You apply for your national health insurance card, the carte vitale (green card) once your insurance has been approved and activated. This means that that you’ll avoid having to pay upfront and in cash for services.
Extra Insurance Considerations
Of course, no health care system covers every single circumstance. Most people in France pay for supplemental private insurance, referred to as mutuelle, in order to offset additional health care costs.
France currently operates on a reimbursement program. Therefore, you pay for the cost of your treatment and then apply for reimbursement. A regular doctor’s visit is just 23 Euros and typically 70% of that cost will be returned to you. This system is being phased out. As a result, by the end of 2017, most doctors will bill the government or health insurer directly.
If you need global coverage, your application is rejected, or if your time in France will amount to less than 50% of the year, you will require privately held international health insurance to cover your needs.
Travel Insurance for Visitors to France
As stated above, France has both excellent medical facilities and, at the same time, is one of the riskier places to visit in Europe due to above average crime and risk of terrorism. A good travel insurance plan for visitors to France will include coverage for trip cancellation, terror and lost or stolen items. For a list of recommended providers, see a Comparison of Trip Cancellation Plans.
- You choose between the basic essentials and more extensive coverage.
- Meets Schengen visa insurance requirements.
- 24/7 worldwide travel and emergency medical assistance.
Vaccines And Food Safety in France
There are no mandatory vaccinations for travel to France. All travelers should travel with updated routine vaccinations, including measles-mumps-rubella (MMR) vaccine, diphtheria-tetanus-pertussis vaccine, varicella (chickenpox) vaccine, polio vaccine, and a yearly flu shot.
Rabies is present in France. Adventure travelers who plan on exploring French caves should speak with their doctor about a preventative vaccine.
Food and water safety standards in France are similarly high as other developed nations. Tap water is safe to drink. Pregnant women should speak with a physician to see if there are any restrictions for consuming French unpasteurized cheese.
Emergency Assistance in France.
Hotel Dieu: Adjacent to the Notre Dame Basilica in central Paris, this easy-to-find hospital is well regarded and has experience treating tourists.
The American Hospital, on the outskirts of Western Paris, is a private bilingual facility.
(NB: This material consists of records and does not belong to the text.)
(* ===== verification/HistoryWrites.v ===== *)
(** * Writers of the versioned tables

    Models the table-level writers of [crates/proofs/src/db/store.rs]
    ([persist_history_batch], [delete_dup_sorted], [prune_history_preceding],
    [wipe_and_overlay], [flatten_and_sort]) over the tables of [Versioned], and what
    each does to the rows and to the views that readers get. *)

From S2P Require Import Prelude.
From S2P Require Import Versioned.
From stdpp Require Import sorting.
#[local] Open Scope Z_scope.

(** ** The writers *)

Section Writers.
Context {Tb C : Type → Type → Type} {E : Type} `{DupDb Tb C E}.

Section OneTable.
Context {K V : Type} `{KeyOrd K}.

(** [IntoKV::into_kv]. *)
Definition into_kv (block_number : Z) (item : K * option V) : K * VersionedValue V :=
  (item.1, {| block_number := block_number; vvalue := item.2 |}).

Fixpoint append_all (pairs : list (K * VersionedValue V)) (cur : C K V) : result (C K V) E :=
  match pairs with
  | [] => Ok cur
  | (k, vv) :: pairs => let? cur := c_append_dup k vv cur in append_all pairs cur
  end.

Fixpoint delete_base (pairs : list (K * VersionedValue V)) (del_cur : C K V) : result (C K V) E :=
  match pairs with
  | [] => Ok del_cur
  | (k, _) :: pairs =>
      let? '(del_cur, o) := c_seek_by_key_subkey k 0 del_cur in
      let? del_cur :=
        match o with
        | Some vv => if block_number vv =? 0 then c_delete_current del_cur else Ok del_cur
        | None => Ok del_cur
        end in
      delete_base pairs del_cur
  end.

Fixpoint upsert_live (pairs : list (K * VersionedValue V)) (write_cur : C K V) : result (C K V) E :=
  match pairs with
  | [] => Ok write_cur
  | (k, vv) :: pairs =>
      let? write_cur :=
        if bool_decide (is_Some (vvalue vv)) then c_upsert k vv write_cur else Ok write_cur in
      upsert_live pairs write_cur
  end.

Definition persist_history_batch (block_number : Z) (items : list (K * option V))
    (append_mode : bool) (t : Tb K V) : result (Tb K V * list K) E :=
  let? cur := open_cursor t in
  let pairs := map (into_kv block_number) items in
  let keys := map fst pairs in
  if append_mode then
    let? cur := append_all pairs cur in
    Ok (table_of cur, keys)
  else
    let? del_cur := open_cursor (table_of cur) in
    let? del_cur := delete_base pairs del_cur in
    let? write_cur := open_cursor (table_of del_cur) in
    let? write_cur := upsert_live pairs write_cur in
    Ok (table_of write_cur, keys).

Fixpoint delete_items (items : list (K * Z)) (cur : C K V) : result (C K V) E :=
  match items with
  | [] => Ok cur
  | (key, subkey) :: items =>
      let? '(cur, o) := c_seek_by_key_subkey key subkey cur in
      let? cur :=
        match o with
        | Some vv => if block_number vv =? subkey then c_delete_current cur else Ok cur
        | None => Ok cur
        end in
      delete_items items cur
  end.

Definition delete_dup_sorted (items : list (K * Z)) (t : Tb K V) : result (Tb K V) E :=
  let? cur := open_cursor t in
  let? cur := delete_items items cur in
  Ok (table_of cur).

(** The inner loop of [prune_history_preceding], at [entry] of one key. *)
Fixpoint prune_key (fuel : nat) (survivor_block : Z) (entry : VersionedValue V)
    (deleted_count : Z) (cur : C K V) : option (result (C K V * Z) E) :=
  match fuel with
  | O => None
  | S fuel =>
      if survivor_block <=? block_number entry then
        if (block_number entry =? survivor_block) && bool_decide (vvalue entry = None) then
          let! cur := Some (c_delete_current cur) in
          Some (Ok (cur, deleted_count + 1))
        else Some (Ok (cur, deleted_count))
      else
        let! cur := Some (c_delete_current cur) in
        let! '(cur, o) := Some (c_next_dup_val cur) in
        match o with
        | Some next_entry => prune_key fuel survivor_block next_entry (deleted_count + 1) cur
        | None => Some (Ok (cur, deleted_count + 1))
        end
  end.

Fixpoint prune_keys (fuel : nat) (cutoff_items : list (K * Z)) (deleted_count : Z) (cur : C K V)
  : option (result (C K V * Z) E) :=
  match cutoff_items with
  | [] => Some (Ok (cur, deleted_count))
  | (key, survivor_block) :: items =>
      let! '(cur, o) := Some (c_seek_by_key_subkey key 0 cur) in
      match o with
      | None => prune_keys fuel items deleted_count cur
      | Some entry =>
          let! '(cur, deleted_count) := prune_key fuel survivor_block entry deleted_count cur in
          prune_keys fuel items deleted_count cur
      end
  end.

Definition prune_history_preceding (fuel : nat) (cutoff_items : list (K * Z)) (t : Tb K V)
  : option (result (Tb K V * Z) E) :=
  match cutoff_items with
  | [] => Some (Ok (t, 0))
  | _ =>
      let! cur := Some (open_cursor t) in
      let! '(cur, deleted_count) := prune_keys fuel cutoff_items 0 cur in
      Some (Ok (table_of cur, deleted_count))
  end.
End OneTable.

(** [BTreeMap::insert] on the sorted entries of the map. *)
Fixpoint btree_insert {K A} `{KeyOrd K} (k : K) (a : A) (m : list (K * A)) : list (K * A) :=
  match m with
  | [] => [(k, a)]
  | (k', a') :: m' =>
      if bool_decide (key_lt k k') then (k, a) :: m
      else if bool_decide (k = k') then (k, a) :: m'
      else (k', a') :: btree_insert k a m'
  end.

Definition wipe_and_overlay {Cur K VV V} `{KeyOrd K} (fuel : nat) (block_number hashed_address : Z)
    (next : Cur → option (result (Cur * option (K * VV)) E)) (ro : Cur)
    (new_entries : list (K * option V)) (t : Tb (Z * K) V)
  : option (result (Tb (Z * K) V * list (Z * K)) E) :=
  let! wiped := drain next fuel ro in
  let merged := foldl (λ m '(k, _vv), btree_insert k None m) [] wiped in
  let merged := foldl (λ m '(k, v), btree_insert k v m) merged new_entries in
  let! cur := Some (open_cursor t) in
  let pairs := map (λ '(k, value), into_kv block_number ((hashed_address, k), value)) merged in
  let! cur := Some (append_all pairs cur) in
  Some (Ok (table_of cur, map fst pairs)).
End Writers.

(** [HashMap::entry(k).or_insert(block)] for the keys of a change set; the order of the
    entries is the map's own. *)
Fixpoint or_insert_all {K} `{EqDecision K} (keys : list K) (b : Z) (m : list (K * Z)) : list (K * Z) :=
  match keys with
  | [] => m
  | k :: keys =>
      or_insert_all keys b (if bool_decide (k ∈ map fst m) then m else m ++ [(k, b)])
  end.
Lemma survivors_rows e l target ka survivors rs : indexed e l ka rs → target ≤ l →
  survivors_of e target ka survivors →
  ∀ k s, (k, s) ∈ survivors → s ≤ target ∧ ∃ v, (k, v) ∈ rs ∧ block_number v = s.
Proof. intros [_ _ Hk] Ht Hs k s (Hr & Hin & _)%Hs. split; [lia|]. apply Hk; [lia|done]. Qed.

Lemma indexed_prune e l target ka ka' survivors rs rs' : indexed e l ka rs → wf_rows rs' →
  e < target ≤ l → survivors_of e target ka survivors → all_pruned survivors rs rs' →
  (∀ b, target < b ≤ l → ka' b = ka b) → indexed target l ka' rs'.
Proof.
  intros [Hwf Hl Hk] Hwf' Ht Hs Hin Hka. split; [done|..].
  - intros k v [Hr _]%Hin. by apply (Hl k).
  - intros b k Hb. rewrite Hka, Hk by lia. split; intros (v & Hr & Hv); exists v; (split; [|done]).
    + apply Hin. split; [done|]. cbn. intros s (Hr' & _)%Hs. intros [?|[? _]]; lia.
    + by apply Hin in Hr as [? _].
Qed.

Lemma indexed_ext e l ka ka' rs : (∀ b, e < b ≤ l → ka' b = ka b) → indexed e l ka rs → indexed e l ka' rs.
Proof. intros He [Hwf Hl Hk]. split; [done..|]. intros b k Hb. by rewrite He, Hk. Qed.

(** What an unwind to [to] deletes: every version from [to] on. *)
Lemma unwound_rows e l to ka (items : list (K * Z)) rs rs' : indexed e l ka rs → e < to →
  (∀ k b, (k, b) ∈ items ↔ to ≤ b ≤ l ∧ k ∈ ka b) →
  (∀ r, r ∈ rs' ↔ r ∈ rs ∧ row_key r ∉ items) →
  ∀ r, r ∈ rs' ↔ r ∈ rs ∧ block_number r.2 < to.
Proof.
  intros [Hwf Hl Hk] Hto Hitems Hin [k v]. rewrite Hin. cbn. unfold row_key. cbn. rewrite Hitems.
  split; intros [Hr Hn]; (split; [done|]).
  - destruct (Z.lt_ge_cases (block_number v) to) as [|Hge]; [done|]. destruct Hn.
    specialize (Hl _ _ Hr). split; [lia|]. apply Hk; [lia|]. by exists v.
  - intros [Hb _]. lia.
Qed.

Lemma indexed_unwind e l to ka ka' rs rs' : indexed e l ka rs → wf_rows rs' →
  e < to ≤ l + 1 → (∀ r, r ∈ rs' ↔ r ∈ rs ∧ block_number r.2 < to) →
  (∀ b, b < to → ka' b = ka b) → indexed e (to - 1) ka' rs'.
Proof.
  intros [Hwf Hl Hk] Hwf' Hto Hin Hka. split; [done|..].
  - intros k v [_ Hv]%Hin. cbn in Hv. lia.
  - intros b k Hb. rewrite Hka, Hk by lia. split; intros (v & Hr & Hv); exists v; (split; [|done]).
    + apply Hin. cbn. split; [done|lia].
    + by apply Hin in Hr as [? _].
Qed.
End Indexed.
It is more expensive than other health care providers in Paris, but their familiarity with American health insurance procedures may make you feel more comfortable.
Hôpital Necker – Enfants Malades, Paris’ leading pediatric hospital, is a teaching facility affiliated with the University of Paris. It is the oldest pediatric hospital in the world.
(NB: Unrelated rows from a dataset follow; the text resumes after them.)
(* ===== verification/StoreSafety.v ===== *)
(** * Guarantees of the proofs store

    The theorems about the store that its users rely on: its operations refine the
    window of states of [StoreRefinement], readers get the state of their block, an
    unwind undoes an append, a prune keeps what is still served and drops the rest, and
    the pruner reaches its target.  Module [ListStore] is an executable store over
    sorted lists on which the theorems are instantiated. *)

From stdpp Require Import sorting.
From S2P Require Import Prelude.
From S2P Require Import Versioned.
From S2P Require Import HistoryWrites.
From S2P Require Import ProofsStore.
From S2P Require Import StoreRefinement.
#[local] Open Scope Z_scope.

Section Guarantees.
Context {Tb C Pt : Type → Type → Type} {E Node Account : Type}.
Context `{DupDbLaws Tb C E, PlainDbLaws Pt E}.
Abbreviation db := (Db Tb Pt Node Account).
Abbreviation err := (MorphProofsStorageError E).
Context `{TxOps db E}.
Implicit Types (d : db) (w : Window (Node := Node) (Account := Account)).

(** C5. The proofs store refines a window of states.  From a store that holds a window,
    appending a block, pruning, unwinding and replacing blocks after a reorg terminate;
    each takes the step of the window and commits, or fails with the error of the
    window's step, or fails in the database, and on every failure the store is
    unchanged.  The callers ensure that a block linked by hash to the latest one has
    the next number, and that a reorg's common block is inside the window. *)
Theorem proofs_store_refines fuel op d w :
  represents d w → op_ok w op → op_fuel d op fuel →
  commits d (exec fuel op d) (w_step op w).
Proof. apply exec_commits. Qed.
Lemma Inv_mark s w r o : Inv s w → pc s = LMark r o →
  Inv (goto s (Target.mark_revert_complete r (target s)) (store s)
         match o with Some t => LForward t | None => LTop end false) w.
Proof.
  intros Hi Hpc. set (p := match o with Some t => LForward t | None => LTop end).
  assert (Hpj : pc_jobs p = pc_jobs (pc s)) by (rewrite Hpc; by destruct o).
  pose proof (iv_pc _ _ Hi) as Hlow. rewrite Hpc in Hlow. cbn in Hlow.
  assert (Hnr : ∀ n, safe_below n (pc_jobs (pc s))) by (intros n; rewrite Hpc; destruct o; by constructor).
  assert (Hrr : reverts (pc_jobs (pc s)) = []) by (rewrite Hpc; by destruct o).
  assert (Hpf : ∀ l, pc_fits (can s) l w p) by by destruct o.
  assert (Hpw : p ≠ LWait) by by destruct o.
  unfold Target.mark_revert_complete.
  destruct (Target.state (target s)) as [[g|f g|f]|] eqn:Hst;
    try (apply Inv_same_jobs; [done|unfold jobs, goto; cbn; by rewrite Hpj, Hst|apply Hi|done|done|done]).
  all: destruct (revert_is_covered f r) eqn:Hcov;
    [|apply Inv_same_jobs; [done|unfold jobs, goto; cbn; by rewrite Hpj, Hst|apply Hi|done|done|done]].
  all: assert (Hf : number (block r) ≤ number (block f)) by (unfold revert_is_covered in Hcov; lia).
  all: assert (Hkey : ∀ l0, (∀ n, safe_below n l0) →
      on_window (can s) (pc_jobs (pc s) ++ l0 ++ script_jobs (script s)) w)
    by (intros l0 Hl0 n Hn Hs; apply (iv_states _ _ Hi); [done|]; unfold jobs; rewrite Hst;
        rewrite !safe_below_app in Hs |- *; destruct Hs as (_ & _ & Hs); split_and!; [done| |done];
        repeat constructor; lia).
  all: pose proof (iv_anchored _ _ Hi) as Ha; pose proof (iv_goals _ _ Hi) as Hg;
    unfold jobs in Ha, Hg; rewrite Hst in Ha, Hg.
  all: apply Inv_moved; [done|..]; unfold jobs, goto; cbn -[safe_below]; rewrite ?Hpj, ?Hst;
    try done; try apply Hi.
  all: try (rewrite ?reverts_app, ?goals_app in *; cbn in *; rewrite ?Hrr in *; cbn in *).
  all: try (by apply Ha).
  all: try (intros r' Hr'; rewrite ?reverts_app in *; cbn in *; rewrite ?Hrr in *; by right).
  all: match goal with |- on_window _ _ _ => idtac | _ => done end.
  all: [> apply (Hkey [SyncUpTo g])|apply (Hkey [])]; intros n; by constructor.
Qed.

Lemma Inv_forward s w g : Inv s w → pc s = LForward g →
  Inv (goto s (target s) (store s) (forward_turn g (target s) (store s)).1 false) w.
Proof.
  intros Hi Hpc. assert (Hpj : pc_jobs (pc s) = [SyncUpTo g]) by by rewrite Hpc.
  unfold forward_turn. destruct (Target.has_pending_state _); [by eapply Inv_dropped|].
  destruct (law_ph_latest _ _ (iv_holds _ _ Hi)) as [->|(x & -> & _)]; cbn [fst].
  2:{ apply Inv_same_jobs; try done; [unfold jobs; cbn; by rewrite Hpj|apply Hi]. }
  destruct (Z.leb_spec g (number (w_latest w))); [by eapply Inv_dropped|]. cbn [fst].
  apply Inv_same_jobs; try done; [unfold jobs; cbn; by rewrite Hpj|apply Hi|]. cbn.
  assert (Hg : g ≤ u64_max).
  { pose proof (iv_goals _ _ Hi) as Hg. unfold jobs in Hg. rewrite Hpj in Hg. by apply Forall_inv in Hg. }
  unfold saturating_add, SYNC_BLOCKS_PER_TURN. split_and!; [lia..|done].
Qed.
The University Hospital of Bordeaux receives top marks as the best French hospital. Rounding out the top 5 are CHU Lille, CHU Toulouse, Strasbourg University Hospital, and the Pitié-Salpêtrière in Paris.
Furthermore, the service SOS Médecins provides house visits with a doctor for 50-70 Euros, 24 hours a day. This means you don’t have to leave your house when you’re feeling unwell. It is perfect for non-life threatening emergencies.
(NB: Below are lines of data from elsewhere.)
(* ===== verification/PoolSafety.v ===== *)
(** * What the transaction pool guarantees

    Theorems about [TxPool]: which Morph transactions a maintenance turn keeps, stated
    with the exact sums of what each sender has to pay; and that a transaction the pool
    admits can pay when it is executed on the state it was admitted against. *)

From stdpp Require Import sorting.
From S2P Require Import Prelude.
From S2P Require Import Hardfork.
From S2P Require Import Rlp.
From S2P Require Import MorphTx.
From S2P Require Import Envelope.
From S2P Require Import L1Fee.
From S2P Require Import TxEnv.
From S2P Require Import TokenFee.
From S2P Require Import Journal.
From S2P Require Import FeeHandler.
From S2P Require Import FeeSafety.
From S2P Require Import TxPool.

(** ** Conversions *)

Lemma token_amount_nonneg i x : 0 ≤ x → 0 ≤ price_ratio i → 0 ≤ scale i → 0 ≤ eth_to_token_amount i x.
Proof.
  intros Hx Hp Hs. unfold eth_to_token_amount, eth_to_token_amount_with_credit.
  pose proof uint_max_order. destruct (_ || _) eqn:Hz; [cbn; lia|]. bool_simp.
  assert (0 ≤ saturating_mul u256_max x (scale i)) by (unfold saturating_mul; nia).
  assert (0 ≤ saturating_mul u256_max x (scale i) / price_ratio i) by (apply Z.div_pos; lia).
  destruct (_ =? 0); cbn; [done|]. unfold saturating_add. lia.
Qed.

(** A larger fee never costs fewer units. *)
Lemma token_amount_mono i x y : 0 ≤ x ≤ y → 0 ≤ price_ratio i → 0 ≤ scale i →
  eth_to_token_amount i x ≤ eth_to_token_amount i y.
Proof.
  intros Hx Hp Hs. unfold eth_to_token_amount, eth_to_token_amount_with_credit.
  destruct (_ || _) eqn:Hz; [done|]. bool_simp. cbv zeta.
  assert (Hm : 0 ≤ saturating_mul u256_max x (scale i) ≤ saturating_mul u256_max y (scale i)).
  { pose proof uint_max_order. unfold saturating_mul.
    assert (x * scale i ≤ y * scale i) by (apply Z.mul_le_mono_nonneg_r; lia).
    assert (0 ≤ x * scale i) by nonneg. lia. }
  assert (Hu : saturating_mul u256_max y (scale i) ≤ u256_max) by (unfold saturating_mul; lia).
  revert Hm Hu. generalize (saturating_mul u256_max x (scale i)) (saturating_mul u256_max y (scale i)).
  intros p q [Hp0 Hpq] Hq.
  assert (Hd : p / price_ratio i ≤ q / price_ratio i) by (apply Z.div_le_mono; lia).
  assert (Hq' : q / price_ratio i ≤ q).
  { apply Z.div_le_upper_bound; [lia|]. nia. }
  destruct (Z.eqb_spec (p mod price_ratio i) 0) as [Hpm|Hpm], (Z.eqb_spec (q mod price_ratio i) 0) as [Hqm|Hqm];
    cbn; unfold saturating_add; try lia.
  - assert (p / price_ratio i ≠ q / price_ratio i); [|lia]. intros He.
    pose proof (Z.div_mod p (price_ratio i) ltac:(lia)). pose proof (Z.div_mod q (price_ratio i) ltac:(lia)).
    pose proof (Z.mod_pos_bound p (price_ratio i) ltac:(lia)). nia.
Qed.

(** ** What a sender has to pay *)

Section Sender.
Context {ETH AL SA SG Er IT : Type} `{AlloyRlp AL SA SG}.
Abbreviation envelope := (MorphTxEnvelope.MorphTxEnvelope ETH AL SA SG).
Abbreviation pooled := (MorphPooledTransaction envelope).
Context (keccak256 : bytes → Z) (eth_encode_2718 : ETH → bytes).
Context (eth_view : ETH → TxView AL SA) (eth_max_fee_per_gas : ETH → Z).
Context (d : PoolDb Er IT) (info : L1BlockInfo) (hf : MorphHardfork) (block_gas_limit : Z).
Context (sender : Address) (eth : Z).
Implicit Types (tx : pooled) (ps : list pooled).

Definition morph_of tx : option (TxMorph.TxMorph AL SA) :=
  match p_transaction tx with MorphTxEnvelope.Morph t => Some (MorphTxEnvelope.tx t) | _ => None end.

Definition l1_fee_of tx : Z := calculate_tx_l1_cost info (rlp eth_encode_2718 (p_transaction tx)) hf.

(** The fee at the price cap, in ETH. *)
Definition fee_cap tx (m : TxMorph.TxMorph AL SA) : Z :=
  TxMorph.gas_limit m * TxMorph.max_fee_per_gas m + l1_fee_of tx.

Definition token_of (id : Z) : option TokenFeeInfo :=
  match load_for_caller keccak256 (db_slot d) (db_balance_of d hf) id sender with
  | Ok o => o
  | Err _ => None
  end.

Definition eth_need tx : Z :=
  match morph_of tx with
  | Some m => TxMorph.value m + (if TxMorph.fee_token_id m =? 0 then fee_cap tx m else 0)
  | None => 0
  end.

Definition token_need (id : Z) tx : Z :=
  match morph_of tx, token_of id with
  | Some m, Some i => if TxMorph.fee_token_id m =? id then eth_to_token_amount i (fee_cap tx m) else 0
  | _, _ => 0
  end.

(** The conditions on the transaction by itself. *)
Definition acceptable tx (m : TxMorph.TxMorph AL SA) : Prop :=
  TxMorph.gas_limit m ≤ block_gas_limit
  ∧ (TxMorph.version m = 1 → is_jade hf = true) ∧ (TxMorph.version m = 2 → is_celadon hf = true)
  ∧ TxMorph.validate m = Ok tt
  ∧ (TxMorph.fee_token_id m ≠ 0 → ∃ i, token_of (TxMorph.fee_token_id m) = Some i
       ∧ is_active i = true ∧ price_ratio i ≠ 0
       ∧ (TxMorph.fee_limit m = 0 ∨ eth_to_token_amount i (fee_cap tx m) ≤ TxMorph.fee_limit m)).

(** The transaction can be paid after [ps], whose order does not matter. *)
Definition payable ps tx : Prop :=
  ∃ m, morph_of tx = Some m ∧ acceptable tx m
  ∧ sum_by eth_need ps + eth_need tx ≤ eth
  ∧ (∀ i, TxMorph.fee_token_id m ≠ 0 → token_of (TxMorph.fee_token_id m) = Some i →
       sum_by (token_need (TxMorph.fee_token_id m)) ps + token_need (TxMorph.fee_token_id m) tx ≤ balance i).

(** *** Admission *)

(** A database returns 256-bit words. *)
Definition db_ok : Prop :=
  (∀ a k v, db_slot d a k = Ok v → is_u256 v) ∧ (∀ a b v, db_balance_of d hf a b = Ok v → is_u256 v).
Definition pooled_ok tx : Prop := ∀ m, morph_of tx = Some m →
  is_u64 (TxMorph.gas_limit m) ∧ is_u128 (TxMorph.max_fee_per_gas m) ∧ is_u256 (TxMorph.value m)
  ∧ is_u256 (TxMorph.fee_limit m) ∧ 0 ≤ TxMorph.fee_token_id m.

Hypothesis Hdb : db_ok.
Hypothesis Hinfo : ∃ db', (∀ a k v, db' a k = Ok v → is_u256 v) ∧ try_fetch (Er := Er) db' hf = Ok info.

Lemma l1_fee_range tx : 0 ≤ l1_fee_of tx ≤ u64_max.
Proof. destruct Hinfo as (db' & Hu & Hf). by eapply l1_cost_range. Qed.

Lemma fee_cap_range tx m : pooled_ok tx → morph_of tx = Some m → 0 ≤ fee_cap tx m ≤ u64_max * u128_max + u64_max.
Proof.
  intros Hok Hm. destruct (Hok m Hm) as (Hg & Hf & _). pose proof (l1_fee_range tx). unfold fee_cap, in_range in *.
  assert (TxMorph.gas_limit m * TxMorph.max_fee_per_gas m ≤ u64_max * u128_max) by (apply Z.mul_le_mono_nonneg; lia).
  assert (0 ≤ TxMorph.gas_limit m * TxMorph.max_fee_per_gas m) by nonneg. lia.
Qed.

Lemma fee_cap_fits : u64_max * u128_max + u64_max ≤ u256_max.
Proof. vm_compute. discriminate. Qed.

Lemma saturated_fee tx m : pooled_ok tx → morph_of tx = Some m →
  saturating_add u256_max (saturating_mul u256_max (TxMorph.gas_limit m) (TxMorph.max_fee_per_gas m)) (l1_fee_of tx)
  = fee_cap tx m.
Proof.
  intros Hok Hm. pose proof (fee_cap_range tx m Hok Hm). pose proof fee_cap_fits. pose proof (l1_fee_range tx).
  unfold fee_cap in *. rewrite saturating_mul_exact by lia. by rewrite saturating_add_exact by lia.
Qed.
Finally, in French pharmacies, staff can treat minor medical concerns. They can also provide extra help, such as requesting an ambulance. The staff can also recommend a number of assistance programs, including:
- Protection Civile Paris (List of French emergency services, in French)
- SOS 112 Europe (EU-wide emergency service number)
- SOS Help (English-speaking listening & counseling line)
Embrace The French Lifestyle
People in France rank 10th among all nations for life expectancy. Thus, for ex-pats looking for a permanent relocation, you couldn’t ask for a healthier spot to enjoy the finer things in life. Make the most of your new home-away-from-home and embrace the French joie de vivre!